One more example, Cokie, of what I am for. I am for all human beings. I am for the elderly, and the college student. But, honestly, my whole life I have had a special place in my heart for kids. I love children, and this includes the unborn. Each human life and each heartbeat brings me joy. Politics has made children, whether in the room or in the womb, a political volleyball. It is time to be honest with yourselves: real life grows inside a mother. A heart beats. Any child does not need to be defined in the courts to be human. Inside, you know this is true. Much evil has been done in our history when one human defines another as less than fully human. In selfishness, many of you have condoned the erasure of much of a generation so as to have more freedom for yourselves. You want to control your future and yet you seek to avoid the consequences when you lack sexual control. Driven by your bodies and bravado, you shout, “freedom of choice, freedom of choice!” And yet you give no choice to the heart inside the womb. This, too, is selfishness and pride run rampant. I say to you, truly, God cannot bless the fruit of your factories if you will not let him bless the fruit of your wombs. Be generous in all areas of your life, and become lovers of life, more than just a plank in someone’s political platform. Cokie, the bottom line: I am for the value of all people and all life. Perhaps that makes me a poor fit for American government service.
NPR: Wow. You speak more like a prophet than a politician, Jesus. Time will tell about your nomination, and I expect much discussion and conflict ahead for you in the confirmation process. But I am honored you have spoken to Morning Edition today. Perhaps you would be willing to come back and speak to us in the future?

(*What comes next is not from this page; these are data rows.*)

(** Concrete inputs used below. *)
Definition cx_setup : TradeSetup.t := TradeSetup.make "BTC/KRW" "long" 100 99 (1009 # 10).
Definition cx_context : EVContext :=
  mkEVContext (Some 20) (Some "bullish") (Some "bullish") (Some "up") None
    (Some (SVStr "strong")) None None None.
Definition scenario2_setup : TradeSetup.t :=
  TradeSetup.make "BTC/KRW" "long" 100000000 95000000 102000000.
Definition scenario2_context : EVContext :=
  mkEVContext (Some 72) None None (Some "down") None None None None None.
Definition flat_candles (n : nat) : list Candle := repeat (mkCandle 1 1 1 1 1) n.
Definition blocked_analysis : EmotionFilter.EmotionAnalysis :=
  EmotionFilter.mkEmotionAnalysis ["overconfidence"; "greed"] 0.62 false []
    true EmotionFilter.ADV_Overconfidence [].
Definition calm_analysis : EmotionFilter.EmotionAnalysis :=
  EmotionFilter.mkEmotionAnalysis [] 0 true [] false EmotionFilter.ADV_Default [].
Definition scenario4_message : string := "BTC RSI가 35인데 지지선 근처에서 매수 검토해볼까?".

(** Inputs and measures used by the further properties. *)

(** A constant series whose true range is 2/3 of the close. *)
Definition wild_candles (n : nat) : list Candle := repeat (mkCandle 1.5 2 1 1.5 1) n.

(** The context dict with its "trend_strength_value" key replaced. *)
Definition with_strength_value (c : EVContext) (v : option StrengthValue) : EVContext :=
  mkEVContext (ctx_rsi c) (ctx_macd_signal c) (ctx_ma_alignment c) (ctx_trend_direction c)
    (ctx_trend_strength c) v (ctx_distance_to_support_pct c)
    (ctx_distance_to_resistance_pct c) (ctx_volatility_regime c).

(** The history dict that [EmotionTracker.record] appends for one call. *)
Definition history_entry (c : Q * EmotionFilter.EmotionAnalysis) : EmotionTracker.HistoryEntry :=
  EmotionTracker.mkEntry (fst c) (EmotionFilter.detected_emotions (snd c))
    (EmotionFilter.emotion_score (snd c)) (EmotionFilter.should_block (snd c)).

(** Largest contribution of each category to the total of
    [analyze_request]: its weight times the maximal pattern score 1.0,
    plus the boosts the category can add. *)
Definition emotion_cap (e : string) : Q :=
  if String.eqb e "fomo" then 0.25 + 0.2
  else if String.eqb e "fear" then 0.25
  else if String.eqb e "revenge" then 0.30 + 0.25 + 0.1
  else if String.eqb e "overconfidence" then 0.35 + 0.2
  else if String.eqb e "greed" then 0.20
  else if String.eqb e "sunk_cost" then 0.20
  else 0.

Definition emotion_cap_sum (es : list string) : Q :=
  fold_right (fun e acc => emotion_cap e + acc) 0 es.

(** The time and emotion analysis a request records in the tracker. *)
Definition request_call (q : RationalTradingAI.Request) : Q * EmotionFilter.EmotionAnalysis :=
  (RationalTradingAI.req_time q, RationalTradingAI.request_emotion q).

(** A message with revenge, overconfidence, leverage and greed words. *)
Definition revenge_message : string := "본전 복구하고 만회하려고 레버리지 10배 올인, 무조건 확실".

(** * Properties *)

(** ** Python helpers *)

Lemma Qltb_true (x y : Q) : Qltb x y = true <-> x < y.
Proof.
  unfold Qltb. rewrite negb_true_iff. split; intro H.
  - apply Qnot_le_lt. intro H'. apply Qle_bool_iff in H'. congruence.
  - destruct (Qle_bool y x) eqn:E; [|reflexivity].
    apply Qle_bool_iff in E. exfalso. apply (Qlt_not_le _ _ H E).
Qed.

Lemma Qltb_false (x y : Q) : Qltb x y = false <-> y <= x.
Proof.
  unfold Qltb. rewrite negb_false_iff. apply Qle_bool_iff.
Qed.

Lemma py_min_le_l a b : py_min a b <= a.
Proof.
  unfold py_min. destruct (Qltb b a) eqn:E.
  - apply Qltb_true in E. apply Qlt_le_weak, E.
  - apply Qle_refl.
Qed.

Lemma py_min_le_r a b : py_min a b <= b.
Proof.
  unfold py_min. destruct (Qltb b a) eqn:E.
  - apply Qle_refl.
  - apply Qltb_false in E. exact E.
Qed.

Lemma py_min_glb a b c : c <= a -> c <= b -> c <= py_min a b.
Proof. unfold py_min. destruct (Qltb b a); auto. Qed.

Lemma py_max_ge_l a b : a <= py_max a b.
Proof.
  unfold py_max. destruct (Qltb a b) eqn:E.
  - apply Qltb_true in E. apply Qlt_le_weak, E.
  - apply Qle_refl.
Qed.

Lemma py_max_lub a b c : a <= c -> b <= c -> py_max a b <= c.
Proof. unfold py_max. destruct (Qltb a b); auto. Qed.

(** [max(lo, min(hi, x))] lies in [[lo, hi]] when [lo <= hi]. *)
Lemma py_clamp_bounds lo hi x :
  lo <= hi -> lo <= py_max lo (py_min hi x) /\ py_max lo (py_min hi x) <= hi.
Proof.
  intro H. split.
  - apply py_max_ge_l.
  - apply py_max_lub; [exact H | apply py_min_le_l].
Qed.

(** The integer [r] of [round(x, n) = r / 10^n] is [floor(x * 10^n)] or
    one more, and one more only when the fraction is at least [1/2]. *)
Lemma py_round_shape n x :
  let y := x * (Zpos (pow10 n) # 1) in
  exists r, py_round n x = r # pow10 n /\
    (r = Qfloor y \/ (r = (Qfloor y + 1)%Z /\ 1 # 2 <= y - inject_Z (Qfloor y))).
Proof.
  intro y. unfold py_round. fold y.
  destruct (Qltb (y - inject_Z (Qfloor y)) (1 # 2)) eqn:E1.
  - exists (Qfloor y). auto.
  - apply Qltb_false in E1.
    destruct (Qltb (1 # 2) (y - inject_Z (Qfloor y))); [|destruct (Z.even (Qfloor y))];
      eexists; split; try reflexivity; auto.
Qed.

Lemma py_round_ge n x (k : Z) : k # pow10 n <= x -> k # pow10 n <= py_round n x.
Proof.
  intro H. destruct (py_round_shape n x) as [r [Hr Hc]]. rewrite Hr.
  set (y := x * (Zpos (pow10 n) # 1)) in *.
  assert (Hk : inject_Z k <= y).
  { apply Qle_trans with ((k # pow10 n) * (Zpos (pow10 n) # 1)).
    - unfold Qle; simpl; nia.
    - apply Qmult_le_compat_r; [exact H | unfold Qle; simpl; lia]. }
  apply Qfloor_resp_le in Hk. rewrite Qfloor_Z in Hk.
  assert (Hkr : (k <= r)%Z) by lia.
  unfold Qle; simpl. nia.
Qed.

Lemma py_round_le n x (m : Z) : x <= m # pow10 n -> py_round n x <= m # pow10 n.
Proof.
  intro H. destruct (py_round_shape n x) as [r [Hr Hc]]. rewrite Hr.
  set (y := x * (Zpos (pow10 n) # 1)) in *.
  assert (Hm : y <= inject_Z m).
  { apply Qle_trans with ((m # pow10 n) * (Zpos (pow10 n) # 1)).
    - apply Qmult_le_compat_r; [exact H | unfold Qle; simpl; lia].
    - unfold Qle; simpl; nia. }
  assert (Hf : (Qfloor y <= m)%Z).
  { rewrite <- (Qfloor_Z m). apply Qfloor_resp_le, Hm. }
  assert (Hrm : (r <= m)%Z).
  { destruct Hc as [-> | [-> Hd]]; [exact Hf|].
    assert (Hh : 1 # 2 <= inject_Z m - inject_Z (Qfloor y)).
    { apply Qle_trans with (y - inject_Z (Qfloor y)); [exact Hd|].
      apply Qplus_le_compat; [exact Hm | apply Qle_refl]. }
    set (f := Qfloor y) in *. clearbody f.
    unfold Qle, Qminus, Qplus, Qopp, inject_Z in Hh; simpl in Hh. lia. }
  unfold Qle; simpl. nia.
Qed.

Lemma py_round_between n x lo hi (k m : Z) :
  lo == k # pow10 n -> hi == m # pow10 n -> lo <= x -> x <= hi ->
  lo <= py_round n x /\ py_round n x <= hi.
Proof.
  intros Hlo Hhi H1 H2. rewrite Hlo, Hhi in *. split.
  - apply py_round_ge, H1.
  - apply py_round_le, H2.
Qed.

Jesus: Of course. I have some similar thoughts to offer to the religious leaders of the world, too. And these might be even harder for them to hear.
NPR: I can’t wait, sir.
Author’s Note: Jesus’ positions here come directly from Bible passages in modern language. For example, see Exodus 22:21, Leviticus 19:33-34 & 23:22, Numbers 15:15-16, Deuteronomy 10:18 & 24:17, Psalm 59:12, 73:1-12, 101:5, 106:38, 137:13, 146:7-9, Proverbs 31:9, Ecclesiastes 11:5, Jeremiah 7:6, 20:17 & 22:3, Ezekiel 22:29 & 47:23, Isaiah 10:1-4, 26:5, 44:24 & 57:5, Matthew 18:4 & 19:21, Luke 1:41-44, 12:33, 14:11, Romans 12:16, Galatians 2:10, James 2:3-6, and 1 Peter 5:6.